It covers inbound investment structuring for foreign entities entering India, such as FDI through subsidiaries, joint ventures, or LLPs, and outbound investment advisory for Indian companies investing abroad through foreign JVs or wholly owned subsidiaries, all under FEMA and RBI frameworks.

Ideally before capital is committed. Whether a foreign company is acquiring equity in an Indian entity or an Indian firm is setting up overseas operations, early advisory helps identify sectoral caps, entry route restrictions, pricing norms, and reporting obligations that shape deal structure.

FEMA is the primary statute. RBI issues Master Directions on non-debt instruments, debt instruments, and overseas investment. DPIIT publishes the consolidated FDI Policy prescribing sectoral caps and conditions. Filings are made with RBI, and sector-specific approvals may involve SEBI, IRDAI, or other regulators.

Automatic route FDI filings via FC-GPR or FC-TRS are generally processed within 30 to 60 days if documentation is complete.

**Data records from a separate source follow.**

(** The step function, one rule for each of its cases. *)
Inductive rule (s : sys any) (c : mchoice) : sys any -> Prop :=
| r_end idx : main s = MLayers idx -> (length (ExecutionOrder (edag (exec s))) <= idx)%nat \/ cancelled (exec s) = true ->
    rule s c (goto s (exec s) MBuild)
| r_begin idx : main s = MLayers idx -> (idx < length (ExecutionOrder (edag (exec s))))%nat -> cancelled (exec s) = false ->
    rule s c (goto s (fst (begin_layer (exec s) idx)) (MNode idx (length (waves (exec s))) (layer_at (exec s) idx)))
| r_stop idx w todo : main s = MNode idx w todo -> todo = [] \/ cancelled (exec s) = true -> rule s c (goto s (exec s) (MWait idx w))
| r_next idx w x todo : main s = MNode idx w (x :: todo) -> cancelled (exec s) = false ->
    rule s c (goto s (exec s) (MReady idx w x todo))
| r_skip idx w x todo : main s = MReady idx w x todo ->
    GetNode (edag (exec s)) x = None \/ (exists n, GetNode (edag (exec s)) x = Some n /\ IsTerminal (state n) = true) ->
    rule s c (goto s (exec s) (MNode idx w todo))
| r_ready idx w x todo n : main s = MReady idx w x todo -> GetNode (edag (exec s)) x = Some n ->
    IsTerminal (state n) = false -> runnable (exec s) n = true -> rule s c (goto s (exec s) (MAcquire idx w x todo))
| r_block idx w x todo n now : main s = MReady idx w x todo -> GetNode (edag (exec s)) x = Some n ->
    IsTerminal (state n) = false -> runnable (exec s) n = false ->
    rule s c (goto s (exec s) (MBlock idx w x (blockedResult x now) false todo))
| r_block1 idx w x r todo : main s = MBlock idx w x r false todo ->
    rule s c (goto s (write_result (exec s) x r) (MBlock idx w x r true todo))
| r_block2 idx w x r todo : main s = MBlock idx w x r true todo -> rule s c (goto s (write_node (exec s) x r) (MNode idx w todo))
| r_abandon idx w x todo : main s = MAcquire idx w x todo -> acquireLayerSlot (exec s) = AcquireErr ->
    rule s c (mkSys (exec s) (MSweep idx w true (nodeResults (exec s)) (layer_at (exec s) idx)) (gos s) (sweeps s) (calls s)
      (abandoned s || existsb (unfinished w) (gos s)))
| r_acquire idx w x todo e : main s = MAcquire idx w x todo -> acquireLayerSlot (exec s) = AcquireOk e ->
    rule s c (goto s e (MRun idx w x todo))
| r_run idx w x todo reject now : main s = MRun idx w x todo -> reject = m_reject c ->
    rule s c (mkSys (fst (launch scoped (exec s) w x reject now))
      (if scoped && counted (snd (launch scoped (exec s) w x reject now)) then MNode idx w todo else MJoin idx w (length (gos s)) todo)
      (gos s ++ [snd (launch scoped (exec s) w x reject now)]) (sweeps s) (calls s) (abandoned s))
| r_join idx w i todo g : main s = MJoin idx w i todo -> gos s !! i = Some g -> ended g = true ->
    rule s c (goto s (exec s) (MNode idx w todo))
| r_waited idx w : main s = MWait idx w -> existsb (unfinished w) (gos s) = false ->
    rule s c (goto s (exec s) (MSweep idx w (wave_failed (exec s) w) (nodeResults (exec s)) (layer_at (exec s) idx)))
| r_swept idx w f snap : main s = MSweep idx w f snap [] -> rule s c (goto s (exec s) (MAfter idx w f))
| r_sweep_skip idx w f snap x todo : main s = MSweep idx w f snap (x :: todo) -> rule s c (goto s (exec s) (MSweep idx w f snap todo))
| r_sweep_mark idx w f snap x todo n now : main s = MSweep idx w f snap (x :: todo) -> GetNode (edag (exec s)) x = Some n ->
    IsTerminal (state n) = false -> rule s c (goto s (exec s) (MMark idx w f snap x (cancelledResult x now) false todo))
| r_mark1 idx w f snap x r todo : main s = MMark idx w f snap x r false todo ->
    rule s c (goto s (write_result (exec s) x r) (MMark idx w f snap x r true todo))
| r_mark2 idx w f snap x r todo : main s = MMark idx w f snap x r true todo ->
    rule s c (goto s (write_node (exec s) x r) (MSweep idx w f snap todo))
| r_failfast idx w : main s = MAfter idx w true -> rule s c (goto s (exec s) (MLeave idx w layerOutcomeStop))
| r_defer idx w f now deadline : main s = MAfter idx w f -> nextBudgetRetry (exec s) now (layer_at (exec s) idx) = Some deadline ->
    rule s c (goto s (exec s) (MBudget idx w deadline))
| r_ask idx w f now : main s = MAfter idx w f -> nextBudgetRetry (exec s) now (layer_at (exec s) idx) = None ->
    rule s c (goto s (exec s) (MGate idx w))
| r_budget idx w deadline out : main s = MBudget idx w deadline -> out <> layerOutcomeContinue ->
    rule s c (goto s (exec s) (MLeave idx w out))
| r_gate idx w out : main s = MGate idx w -> out <> layerOutcomeRetry -> out = layerOutcomeContinue \/ m_gate c <> None -> rule s c (goto s (exec s) (MLeave idx w out))
| r_gate_retry idx w : main s = MGate idx w -> m_gate c <> None -> rule s c (goto s (fst (checkLayerRetryBudget (exec s) idx))
    (MLeave idx w (snd (checkLayerRetryBudget (exec s) idx))))
| r_leave idx w out : main s = MLeave idx w out -> rule s c (goto s (end_layer (exec s) w)
    match out with layerOutcomeContinue => MLayers (S idx) | layerOutcomeStop => MBuild | layerOutcomeRetry => MReset idx end)
| r_reset idx : main s = MReset idx -> rule s c (goto s (resetLayerForRetry (exec s) (layer_at (exec s) idx)) (MLayers idx))
| r_result now : main s = MBuild -> rule s c (goto s (fst (buildResult (exec s) now)) (MDone (snd (buildResult (exec s) now)))).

ODI filings under the 2022 rules follow a similar window. Approval route cases or compounding applications take longer and depend on inter-ministerial review timelines.

For inbound FDI, you typically need the investment agreement, board and shareholder resolutions, valuation report from a registered valuer, KYC of the foreign investor, and FIRC. For ODI, the Indian entity must provide audited financials, the overseas entity’s details, and a board resolution authorizing the investment.

Missing RBI reporting deadlines for forms like FC-GPR, FC-TRS, or ODI returns is frequent and triggers compounding liability. Another common error is pricing equity instruments without following RBI valuation norms, which can render a transaction non-compliant and require costly rectification.